▶ [INSTRUCTIONS TO FOLLOW]: Each entry that appears below should be restated exactly as it is.

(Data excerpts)
<<<<

(* ===== verification/Changes.v ===== *)
(** Change requests: a proposed action is stored, approved by whom the policy names, re-planned
    and carried out. cli/src/serve/changes/mod.rs, cli/src/serve/changes/policy.rs and the
    approver's scope of policy_update.rs; the store's transitions of
    cli/src/serve/history/sql.rs.

    Several servers share the store. A request is read, decided on and written back in
    separate steps, so any steps of others may come between; a transition of the store is one
    step, the reply to the caller another, and a call can end between any two. The clocks are
    arbitrary. Parameters: JSON text, and what planning and carrying out an action answer. The
    fields of a request that no decision reads (reason, budget, comments, the template
    outcome, the caller's parameters, the version noted in a policy change's summary) are left
    out, with the redaction of stored error texts,
    audit records, metrics and notifications. *)
From S2P Require Import Prelude Errors Float64 Json Text StateKey Contract Transform Resolve Rbac.

Local Open Scope Z_scope.
Local Open Scope result_scope.

Inductive ChangeKind := Run | TemplateRegister | TemplateLaunch | TemplateDelete | TemplateDeprecate | Schedule | PolicyUpdate | TenantPolicyUpdate.
#[export] Instance ChangeKind_eq_dec : EqDecision ChangeKind.
Proof. solve_decision. Defined.
Definition ALL_KINDS : list ChangeKind :=
  [Run; TemplateRegister; TemplateLaunch; TemplateDelete; TemplateDeprecate; Schedule; PolicyUpdate; TenantPolicyUpdate].
Definition change_kind_str (k : ChangeKind) : string :=
  match k with
  | Run => "run" | TemplateRegister => "template_register" | TemplateLaunch => "template_launch" | TemplateDelete => "template_delete"
  | TemplateDeprecate => "template_deprecate" | Schedule => "schedule" | PolicyUpdate => "policy_update" | TenantPolicyUpdate => "tenant_policy_update"
  end.
Definition is_policy (k : ChangeKind) : bool := match k with PolicyUpdate | TenantPolicyUpdate => true | _ => false end.
Definition governed_by (k : ChangeKind) : option ChangeKind := match k with TemplateDelete | TemplateDeprecate => Some TemplateLaunch | _ => None end.
Definition change_kind_from_str (s : string) : result ChangeKind string :=
  let s := trim s in
  match List.find (fun k => string_eqb s (change_kind_str k) || string_eqb s (replace_str "_" "-" (change_kind_str k))) ALL_KINDS with
  | Some k => Ok k
  | None => Err ("unknown change kind `" +:+ s +:+ "` (expected run, template_register, template_launch, template_delete, template_deprecate, schedule, policy_update or tenant_policy_update)")
  end.
Inductive ChangeStatus := Pending | Approved | Rejected | Executed | Expired | Invalidated | Failed.
#[export] Instance ChangeStatus_eq_dec : EqDecision ChangeStatus.
Proof. solve_decision. Defined.
Definition status_str (s : ChangeStatus) : string :=
  match s with
  | Pending => "pending" | Approved => "approved" | Rejected => "rejected" | Executed => "executed" | Expired => "expired"
  | Invalidated => "invalidated" | Failed => "failed"
  end.
Definition is_terminal (s : ChangeStatus) : bool := match s with Pending | Approved => false | _ => true end.
Definition status_from_str (s : string) : result ChangeStatus string :=
  match List.find (fun t => string_eqb s (status_str t)) [Pending; Approved; Rejected; Executed; Expired; Invalidated; Failed] with
  | Some t => Ok t
  | None => Err ("unknown change status `" +:+ s +:+ "`")
  end.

>>>>

▶ [EXERCISE ANSWER]:
(* ===== verification/Changes.v ===== *)
(** Change requests: a proposed action is stored, approved by whom the policy names, re-planned
    and carried out. cli/src/serve/changes/mod.rs, cli/src/serve/changes/policy.rs and the
    approver's scope of policy_update.rs; the store's transitions of
    cli/src/serve/history/sql.rs.

    Several servers share the store. A request is read, decided on and written back in
    separate steps, so any steps of others may come between; a transition of the store is one
    step, the reply to the caller another, and a call can end between any two. The clocks are
    arbitrary. Parameters: JSON text, and what planning and carrying out an action answer. The
    fields of a request that no decision reads (reason, budget, comments, the template
    outcome, the caller's parameters, the version noted in a policy change's summary) are left
    out, with the redaction of stored error texts,
    audit records, metrics and notifications. *)
From S2P Require Import Prelude Errors Float64 Json Text StateKey Contract Transform Resolve Rbac.

Local Open Scope Z_scope.
Local Open Scope result_scope.

Inductive ChangeKind := Run | TemplateRegister | TemplateLaunch | TemplateDelete | TemplateDeprecate | Schedule | PolicyUpdate | TenantPolicyUpdate.
#[export] Instance ChangeKind_eq_dec : EqDecision ChangeKind.
Proof. solve_decision. Defined.
Definition ALL_KINDS : list ChangeKind :=
  [Run; TemplateRegister; TemplateLaunch; TemplateDelete; TemplateDeprecate; Schedule; PolicyUpdate; TenantPolicyUpdate].
Definition change_kind_str (k : ChangeKind) : string :=
  match k with
  | Run => "run" | TemplateRegister => "template_register" | TemplateLaunch => "template_launch" | TemplateDelete => "template_delete"
  | TemplateDeprecate => "template_deprecate" | Schedule => "schedule" | PolicyUpdate => "policy_update" | TenantPolicyUpdate => "tenant_policy_update"
  end.
Definition is_policy (k : ChangeKind) : bool := match k with PolicyUpdate | TenantPolicyUpdate => true | _ => false end.
Definition governed_by (k : ChangeKind) : option ChangeKind := match k with TemplateDelete | TemplateDeprecate => Some TemplateLaunch | _ => None end.
Definition change_kind_from_str (s : string) : result ChangeKind string :=
  let s := trim s in
  match List.find (fun k => string_eqb s (change_kind_str k) || string_eqb s (replace_str "_" "-" (change_kind_str k))) ALL_KINDS with
  | Some k => Ok k
  | None => Err ("unknown change kind `" +:+ s +:+ "` (expected run, template_register, template_launch, template_delete, template_deprecate, schedule, policy_update or tenant_policy_update)")
  end.
Inductive ChangeStatus := Pending | Approved | Rejected | Executed | Expired | Invalidated | Failed.
#[export] Instance ChangeStatus_eq_dec : EqDecision ChangeStatus.
Proof. solve_decision. Defined.
Definition status_str (s : ChangeStatus) : string :=
  match s with
  | Pending => "pending" | Approved => "approved" | Rejected => "rejected" | Executed => "executed" | Expired => "expired"
  | Invalidated => "invalidated" | Failed => "failed"
  end.
Definition is_terminal (s : ChangeStatus) : bool := match s with Pending | Approved => false | _ => true end.
Definition status_from_str (s : string) : result ChangeStatus string :=
  match List.find (fun t => string_eqb s (status_str t)) [Pending; Approved; Rejected; Executed; Expired; Invalidated; Failed] with
  | Some t => Ok t
  | None => Err ("unknown change status `" +:+ s +:+ "`")
  end.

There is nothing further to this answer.